Fri Jan 7 13:57:36 CET 2011

On 06/01/2011 05:44, Mark Lentczner wrote:
> On Jan 4, 2011, at 5:41 PM, Antoine Latter wrote:
>
>> Are you thinking that the BOM should be automatically stripped
>> from UTF8 text at some low level, if present?
>
> It should not. Wether or not a U+FFEF can be stripped depends on
> context in which it is found. There is no way that lower level code,
> even file primitives, can know this context.
>
>> I'm thinking that it would be correct behavior to drop the BOM
>> from the start of a UTF8 stream, even at a pretty low level.
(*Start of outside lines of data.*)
(* ===== verification/ThreadCache.v ===== *)
(** src/src/ThreadCache.hpp and ThreadCache.cpp: the per-thread cache of free
    blocks in front of the shared pools, refilled and flushed in batches. *)

From iris.proofmode Require Import proofmode.
From S2P Require Import Prelude.
From S2P Require Import HeapProp.
From S2P Require Import Memory.
From S2P Require Import Logic.
From S2P Require Import SystemMemory.
From S2P Require Import SizeClassTable.
From S2P Require Import PoolAllocator.

Definition kCapacity : Z := 64.
Definition kBatchSize : Z := 16.

(** [struct ClassCache]: the array of slots and the number in use. *)
Record ClassCache := MkClassCache { slots : list Z; count : Z }.
(** [central_] is the identity of the [CentralState] the [weak_ptr] refers to. *)
Record ThreadCache := MkThreadCache { central_ : Z; caches_ : list ClassCache }.

Definition ClassCache_init : ClassCache := MkClassCache (replicate (Z.to_nat kCapacity) 0) 0.
Definition ThreadCache_init (central : Z) : ThreadCache :=
  MkThreadCache central (replicate (Z.to_nat kClassCount) ClassCache_init).

Definition get_cache (t : ThreadCache) (c : Z) : cmd ClassCache := expect (caches_ t !! Z.to_nat c).
Definition set_cache (t : ThreadCache) (c : Z) (cc : ClassCache) : ThreadCache :=
  MkThreadCache (central_ t) (<[Z.to_nat c := cc]> (caches_ t)).
(** [slots[i] = b]; past the end of the array it is undefined. *)
Definition set_slot (cc : ClassCache) (i b : Z) : cmd (list Z) :=
  if bool_decide (Z.to_nat i < length (slots cc))%nat then mret (<[Z.to_nat i := b]> (slots cc)) else fault.

Section ThreadCache.
Context `{HOS : !OS}.

(** The block (0 when the pools are exhausted), the cache and the pools. *)
Definition allocateBlock (t : ThreadCache) (c : Z) (pools : PoolAllocator) :
    cmd (Z * ThreadCache * PoolAllocator) :=
  cache ← get_cache t c;
  r ← (if count cache =? 0 then
         r ← allocateBatch pools c (Z.to_nat kBatchSize);
         let '(out, pools) := (r : list Z * PoolAllocator) in
         mret (MkClassCache (out ++ drop (length out) (slots cache)) (Z.of_nat (length out)), pools)
       else mret (cache, pools));
  let '(cache, pools) := (r : ClassCache * PoolAllocator) in
  if count cache =? 0 then mret (0, set_cache t c cache, pools) else
  let cache := MkClassCache (slots cache) (count cache - 1) in
  block ← expect (slots cache !! Z.to_nat (count cache));
  mret (block, set_cache t c cache, pools).

Definition freeBlock (t : ThreadCache) (c block : Z) (pools : PoolAllocator) :
    cmd (ThreadCache * PoolAllocator) :=
  cache ← get_cache t c;
  r ← (if count cache =? kCapacity then
         let keep := kCapacity - kBatchSize in
         pools ← freeBatch pools c (take (Z.to_nat kBatchSize) (drop (Z.to_nat keep) (slots cache)));
         mret (MkClassCache (slots cache) keep, pools)
       else mret (cache, pools));
  let '(cache, pools) := (r : ClassCache * PoolAllocator) in
  sl ← set_slot cache (count cache) block;
  mret (set_cache t c (MkClassCache sl (count cache + 1)), pools).

(** The destructor: [central] is the result of [central_.lock()]. *)
Fixpoint flush_all (c : Z) (caches : list ClassCache) (pools : PoolAllocator) :
    cmd (list ClassCache * PoolAllocator) :=
  match caches with
  | [] => mret ([], pools)
  | cache :: caches =>
      r ← (if 0 <? count cache then
             pools ← freeBatch pools c (take (Z.to_nat (count cache)) (slots cache));
             mret (MkClassCache (slots cache) 0, pools)
           else mret (cache, pools));
      let '(cache, pools) := (r : ClassCache * PoolAllocator) in
      r ← flush_all (c + 1) caches pools;
      let '(caches, pools) := (r : list ClassCache * PoolAllocator) in
      mret (cache :: caches, pools)
  end.
Definition destroy (t : ThreadCache) (central : option PoolAllocator) :
    cmd (ThreadCache * option PoolAllocator) :=
  match central with
  | None => mret (t, None)
  | Some pools =>
      r ← flush_all 0 (caches_ t) pools;
      let '(caches, pools) := (r : list ClassCache * PoolAllocator) in
      mret (MkThreadCache (central_ t) caches, Some pools)
  end.
End ThreadCache.

(** ** Invariant *)

(** The blocks a class cache holds, bottom first. *)
Definition cached (cc : ClassCache) : list Z := take (Z.to_nat (count cc)) (slots cc).
Definition class_cache_ok (cc : ClassCache) : Prop :=
  length (slots cc) = Z.to_nat kCapacity ∧ 0 ≤ count cc ≤ kCapacity.
Definition class_cache_inv (c : Z) (cc : ClassCache) : heapPropI :=
  ⌜class_cache_ok cc⌝ ∗
  ∃ stride, ⌜blockStride c = Some stride⌝ ∗ [∗ list] b ∈ cached cc, ⌜b ≠ 0⌝ ∗ block_res stride b.
Definition cache_inv (t : ThreadCache) : heapPropI :=
  ⌜length (caches_ t) = Z.to_nat kClassCount⌝ ∗
  [∗ list] c ↦ cc ∈ caches_ t, class_cache_inv (Z.of_nat c) cc.
(** The cached blocks of class [c]. *)
Definition cached_in (t : ThreadCache) (c : Z) : list Z :=
  default [] (cached <$> caches_ t !! Z.to_nat c).

Section proofs.
Context `{HOS : !OS, HL : !OSLaws}.

Lemma cache_inv_init central : ⊢ cache_inv (ThreadCache_init central).
Proof.
  iSplit; [iPureIntro; apply length_replicate|]. cbn [caches_ ThreadCache_init].
  iApply big_sepL_intro. iIntros "!>" (c cc Hcc). apply lookup_replicate in Hcc as [-> Hc].
  destruct (blockStride_spec (Z.of_nat c)) as (st&sz&Hst&_); [unfold kClassCount in *; lia|].
  iSplit; [iPureIntro; split; [apply length_replicate|by vm_compute]|]. iExists st.
  iSplit; [done|]. by iApply big_sepL_nil.
Qed.

Lemma cache_inv_acc t c :
  0 ≤ c < kClassCount →
  cache_inv t ⊢ ∃ cc, ⌜caches_ t !! Z.to_nat c = Some cc⌝ ∗ class_cache_inv c cc ∗
    (∀ cc', class_cache_inv c cc' -∗ cache_inv (set_cache t c cc')).
Proof.
  intros Hc. iIntros "[%Hlen H]". unfold kClassCount in *.
  destruct (lookup_lt_is_Some_2 (caches_ t) (Z.to_nat c)) as [cc Hcc]; [lia|].
  iDestruct (big_sepL_insert_acc with "H") as "[Hc Hclose]"; [done|].
  rewrite Z2Nat.id; [|lia]. iExists cc. iSplit; [done|]. iFrame "Hc". iIntros (cc') "Hc".
  iSplit; [iPureIntro; simpl; by rewrite length_insert|]. by iApply "Hclose".
Qed.

Lemma cached_in_set t c cc :
  is_Some (caches_ t !! Z.to_nat c) → cached_in (set_cache t c cc) c = cached cc.
Proof.
  intros [cc0 Hcc]. unfold cached_in. simpl. rewrite list_lookup_insert_eq //.
  by eapply lookup_lt_Some.
Qed.

(** Taking the top of a non-empty class cache. *)
Lemma class_cache_pop cc :
  class_cache_ok cc → count cc ≠ 0 →
  ∃ b, slots cc !! Z.to_nat (count cc - 1) = Some b ∧
       cached cc = cached (MkClassCache (slots cc) (count cc - 1)) ++ [b] ∧
       class_cache_ok (MkClassCache (slots cc) (count cc - 1)).
Proof.
  intros [Hlen Hcount] Hne. unfold class_cache_ok, cached, kCapacity in *. simpl.
  destruct (lookup_lt_is_Some_2 (slots cc) (Z.to_nat (count cc - 1))) as [b Hb]; [lia|].
  exists b. split_and!; try done; try lia.
  replace (Z.to_nat (count cc)) with (S (Z.to_nat (count cc - 1))) by lia. by apply take_S_r.
Qed.

Lemma wp_cache_allocateBlock t p A c Q :
  0 ≤ c < kClassCount →
  cache_inv t ∗ pools_inv p A ∗
  (∀ b t' p' A', ⌜(∀ l b', cached_in t c = l ++ [b'] → b = b' ∧ cached_in t' c = l ∧ p' = p) ∧
                  central_ t' = central_ t⌝ -∗
     cache_inv t' -∗ pools_inv p' A' -∗ pool_block c b -∗ Q (b, t', p')) ⊢
  wp (allocateBlock t c p) Q.
Proof.
  intros Hc. iIntros "(Ht & Hp & HQ)".
  iDestruct (cache_inv_acc with "Ht") as (cc Hcc) "[(%Hok & %stride & %Hst & Hbs) Hclose]"; [done|].
  assert (cached_in t c = cached cc) as Hin by (unfold cached_in; by rewrite Hcc).
  rewrite Hin. iApply wp_bind. iApply wp_expect; [done|]. iApply wp_bind.
  set (Ψ := (λ r : ClassCache * PoolAllocator,
    ∃ A', ⌜class_cache_ok r.1 ∧ (count cc ≠ 0 → r.1 = cc ∧ r.2 = p) ∧ (count r.1 = 0 → os_refused)⌝ ∗ pools_inv r.2 A' ∗
    [∗ list] b ∈ cached r.1, ⌜b ≠ 0⌝ ∗ block_res stride b)%I).
  iApply (wp_wand _ Ψ with "[Hp Hbs]").
  { destruct (Z.eqb_spec (count cc) 0) as [Hz|Hnz].
    - iApply wp_bind. iApply wp_allocateBatch; [done|done|]. iFrame "Hp".
      iIntros (out p' blocks) "_ [%Hout %Href] _ Hp Hout". iApply wp_ret. iExists _.
      destruct Hok as [Hlen _]. unfold kBatchSize, kCapacity in *.
      iSplit; [iPureIntro; split|].
      { split; unfold kCapacity; simpl; [rewrite length_app length_drop; lia|lia]. }
      { split; [done|]. simpl. intros Hz'. destruct out; [|done].
        destruct Href as [|]; [done|lia|done]. }
      iFrame "Hp". unfold cached. simpl. by rewrite Nat2Z.id take_app_length.
    - iApply wp_ret. iExists A. iFrame. iPureIntro. by split_and!. }
  iIntros ([cc' p']) "(%A' & (%Hok' & %Hsame & %Href) & Hp & Hbs)". simpl in *.
  destruct (Z.eqb_spec (count cc') 0) as [Hz|Hnz].
  - iApply wp_ret. iApply ("HQ" with "[] [Hclose Hbs] Hp"); [|iApply "Hclose"|iLeft; iPureIntro; auto].
    + iPureIntro. split; [|done]. intros l b' Hl. exfalso.
      destruct (decide (count cc = 0)) as [H0|H0].
      * unfold cached in Hl. rewrite H0 in Hl. by destruct l.
      * destruct (Hsame H0) as [-> _]. done.
    + iSplit; [done|]. iExists stride. by iFrame.
  - destruct (class_cache_pop cc' Hok' Hnz) as (b&Hb&Hcached&Hok''). rewrite Hcached.
    iDestruct (big_sepL_snoc with "Hbs") as "[Hbs [%Hbn Hb]]".
    iApply wp_bind. iApply wp_expect; [done|]. iApply wp_ret.
    iApply ("HQ" with "[] [Hclose Hbs] Hp").
    + iPureIntro. split; [|done]. intros l b' Hl.
      assert (count cc ≠ 0) as H0.
      { intros H0. unfold cached in Hl. rewrite H0 in Hl. by destruct l. }
      destruct (Hsame H0) as [-> ->]. rewrite Hcached in Hl.
      apply app_inj_tail in Hl as [? ?]. split_and!; [done| |done].
      rewrite cached_in_set //.
    + iApply "Hclose". iSplit; [done|]. iExists stride. by iFrame.
    + iRight. iExists stride. by iFrame.
Qed.

(** As for the pools, the block itself may be handed over after the call. *)
Lemma wp_cache_freeBlock_hole t p A c stride b Q :
  0 ≤ c < kClassCount → blockStride c = Some stride → b ≠ 0 →
  cache_inv t ∗ pools_inv p A ∗
  (∀ t' p' A', ⌜(∃ l, cached_in t' c = l ++ [b]) ∧ central_ t' = central_ t⌝ -∗ (block_res stride b -∗ cache_inv t') -∗
     pools_inv p' A' -∗ Q (t', p')) ⊢
  wp (freeBlock t c b p) Q.
Proof.
  intros Hc Hst Hb. iIntros "(Ht & Hp & HQ)".
  iDestruct (cache_inv_acc with "Ht") as (cc Hcc) "[(%Hok & %stride' & %Hst' & Hbs) Hclose]"; [done|].
  simplify_eq. iApply wp_bind. iApply wp_expect; [done|]. iApply wp_bind.
  set (Ψ := (λ r : ClassCache * PoolAllocator,
    ∃ A', ⌜class_cache_ok r.1 ∧ count r.1 < kCapacity⌝ ∗ pools_inv r.2 A' ∗
    [∗ list] b ∈ cached r.1, ⌜b ≠ 0⌝ ∗ block_res stride b)%I).
  iApply (wp_wand _ Ψ with "[Hp Hbs]").
  { destruct Hok as [Hlen Hcount]. unfold kBatchSize, kCapacity in *.
    destruct (Z.eqb_spec (count cc) 64) as [Hz|Hnz].
    - unfold cached. rewrite Hz take_ge; [|lia].
      rewrite -{1}(take_drop (Z.to_nat (64 - 16)) (slots cc)).
      iDestruct (big_sepL_app with "Hbs") as "[H1 H2]". iApply wp_bind.
      iApply wp_freeBatch; [done|done|]. iFrame "Hp". iSplitL "H2".
      { rewrite take_ge; [|rewrite length_drop; lia].
        iApply (big_sepL_impl with "H2"). by iIntros "!>" (k x _) "[_ $]". }
      iIntros (p' blocks) "_ Hp". iApply wp_ret. iExists _. iFrame "Hp". simpl.
      unfold class_cache_ok, cached, kCapacity. simpl. iSplit; [iPureIntro; lia|]. iFrame.
    - iApply wp_ret. iExists A. iFrame. iPureIntro. unfold class_cache_ok, kCapacity. simpl. lia. }
  iIntros ([cc' p']) "(%A' & [%Hok' %Hroom] & Hp & Hbs)". simpl in *. clear Ψ.
  destruct Hok' as [Hlen' Hcount']. unfold kCapacity in *.
  iApply wp_bind. unfold set_slot. rewrite bool_decide_eq_true_2; [|lia]. iApply wp_ret.
  assert (cached (MkClassCache (<[Z.to_nat (count cc'):=b]> (slots cc')) (count cc' + 1)) =
          cached cc' ++ [b]) as Hcached.
  { unfold cached. simpl. replace (Z.to_nat (count cc' + 1)) with (S (Z.to_nat (count cc'))) by lia.
    rewrite (take_S_r _ _ b); [|rewrite list_lookup_insert_eq //; lia].
    by rewrite take_insert_ge. }
  iApply wp_ret. iApply ("HQ" with "[] [Hclose Hbs] Hp").
  { iPureIntro. split; [|done]. exists (cached cc'). by rewrite cached_in_set. }
  iIntros "Hb". iApply "Hclose". iSplit.
  { iPureIntro. split; simpl; [by rewrite length_insert|unfold kCapacity; lia]. }
  iExists stride. iSplit; [done|]. rewrite Hcached. iApply big_sepL_snoc. by iFrame.
Qed.

Lemma wp_flush_all caches c p A Q :
  0 ≤ c → c + Z.of_nat (length caches) ≤ kClassCount →
  ([∗ list] i ↦ cc ∈ caches, class_cache_inv (c + Z.of_nat i) cc) ∗ pools_inv p A ∗
  (∀ caches' p' A', ⌜length caches' = length caches ∧ Forall (λ cc, count cc = 0) caches'⌝ -∗
     ([∗ list] i ↦ cc ∈ caches', class_cache_inv (c + Z.of_nat i) cc) -∗
     pools_inv p' A' -∗ Q (caches', p')) ⊢
  wp (flush_all c caches p) Q.
Proof.
  revert c p A Q. induction caches as [|cc caches IH]; intros c p A Q Hc Hlen; simpl.
  - iIntros "(H & Hp & HQ)". iApply wp_ret. iApply ("HQ" $! [] with "[] [//] Hp").
    by iPureIntro.
  - iIntros "([(%Hok & %stride & %Hst & Hbs) H] & Hp & HQ)". rewrite Z.add_0_r in Hst |- *.
    simpl in Hlen. iApply wp_bind.
    set (Ψ := (λ r : ClassCache * PoolAllocator, ∃ A',
      ⌜class_cache_ok r.1 ∧ count r.1 = 0⌝ ∗ pools_inv r.2 A')%I).
    iApply (wp_wand _ Ψ with "[Hp Hbs]").
    { destruct Hok as [Hl Hcount]. destruct (Z.ltb_spec 0 (count cc)) as [Hz|Hnz].
      - iApply wp_bind. iApply wp_freeBatch; [lia|done|]. iFrame "Hp". iSplitL "Hbs".
        { iApply (big_sepL_impl with "Hbs"). by iIntros "!>" (k x _) "[_ $]". }
        iIntros (p' blocks) "_ Hp". iApply wp_ret. iExists _. iFrame "Hp". iPureIntro.
        unfold class_cache_ok. simpl. unfold kCapacity in *. split_and!; try done; lia.
      - iApply wp_ret. iExists A. iFrame "Hp". iPureIntro. split; [done|]. simpl. lia. }
    iIntros ([cc' p']) "(%A' & [%Hok' %H0] & Hp)". simpl in *.
    iApply wp_bind. iApply (IH (c + 1) p' A'); [lia|lia|]. iFrame "Hp". iSplitL "H".
    { iApply (big_sepL_impl with "H"). iIntros "!>" (k x _) "H".
      by replace (c + 1 + Z.of_nat k) with (c + Z.of_nat (S k)) by lia. }
    iIntros (caches' p'' A'') "[%Hl %Hall] H Hp". iApply wp_ret.
    iApply ("HQ" with "[] [H] Hp"); [iPureIntro; split; simpl; [lia|by constructor]|]. simpl.
    iSplitR.
    + iSplit; [done|]. iExists stride. iSplit; [by rewrite Z.add_0_r|]. unfold cached. rewrite H0.
      by iApply big_sepL_nil.
    + iApply (big_sepL_impl with "H"). iIntros "!>" (k x _) "H".
      by replace (c + 1 + Z.of_nat k) with (c + Z.of_nat (S k)) by lia.
Qed.

Lemma wp_destroy t p A Q :
  cache_inv t ∗ pools_inv p A ∗
  (∀ t' p' A', ⌜Forall (λ cc, count cc = 0) (caches_ t')⌝ -∗ cache_inv t' -∗ pools_inv p' A' -∗
     Q (t', Some p')) ⊢
  wp (destroy t (Some p)) Q.
Proof.
  iIntros "([%Hlen Ht] & Hp & HQ)". iApply wp_bind.
  iApply (wp_flush_all _ 0 p A); [lia|unfold kClassCount in *; lia|]. iFrame "Hp". iSplitL "Ht".
  { iApply (big_sepL_impl with "Ht"). iIntros "!>" (k x _) "H". by rewrite Z.add_0_l. }
  iIntros (caches' p' A') "[%Hl %Hall] H Hp". iApply wp_ret. iApply ("HQ" with "[%] [H] Hp"); [done|].
  iSplit; [iPureIntro; simpl; lia|]. simpl. iApply (big_sepL_impl with "H").
  iIntros "!>" (k x _) "H". by rewrite Z.add_0_l.
Qed.
End proofs.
The
>> FAQ seems to allow it as a means of identifying the stream as UTF8
>> (although it isn't a reliable means of identifying a stream as
>> UTF8).
>
> §3.9 and §3.10 of the Unicode standard go into more depth on the
> issue and make things more clear. A leading U+FFEF is considered "not
> part of the text", and dropped, only in the case that the encoding is
> UTF-16 or UTF-32. In all other cases (including the -BE and -LE
> variants of UTF-16 and UTF-32) the U+FFEF character is retained.
>
> The FAQ states that a leading byte sequence of EF BB BF in a stream
> indicates that the stream is UTF-8, though it doesn't go so far as to
> say that it can be stripped. Since Unicode doesn't want to encourage
> the use of BOM in UTF-8 (see end of §3.10), I imagine they don't want
> to promulgate it as a useful encoding indicator.
>
> So, it might be reasonable that when opening a file in UTF-16 mode
> (not UTF-16BE or UTF-16LE), that the system should read the initial
> bytes, determine the byte order, and remove the BOM if present[1].
> But it isn't safe or correct to do this for UTF-8.

This is exactly what the built-in System.IO.utf16 codec does.  There's 
also a utf8_bom which behaves like UTF8 except that it strips an 
optional leading BOM when reading and emits a BOM when writing.

Cheers,
	Simon